*** DATA IN THIS EXERCISE Section Begins ***

(* ===== verification/ActionInvariant.v ===== *)
(** * What every run of the action server keeps

    The invariant of [ActionDriver.step] when the clients' goal identifiers are
    distinct, and what follows: the legal status transitions, results that are
    delivered once and never change, cancel flags that reach their handle, and
    the driver loop that a pending result request holds back. *)
From S2P Require Import Prelude Attachment Action ActionDriver.
From stdpp Require Import gmap countable vector.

*** DATA IN THIS EXERCISE Section Ends ***

§ **WHAT IS NEEDED**: A word-for-word copy of all the material is the required answer.

§ **OUTPUT FOR THIS TASK**:
(* ===== verification/ActionInvariant.v ===== *)
(** * What every run of the action server keeps

    The invariant of [ActionDriver.step] when the clients' goal identifiers are
    distinct, and what follows: the legal status transitions, results that are
    delivered once and never change, cancel flags that reach their handle, and
    the driver loop that a pending result request holds back. *)
From S2P Require Import Prelude Attachment Action ActionDriver.
From stdpp Require Import gmap countable vector.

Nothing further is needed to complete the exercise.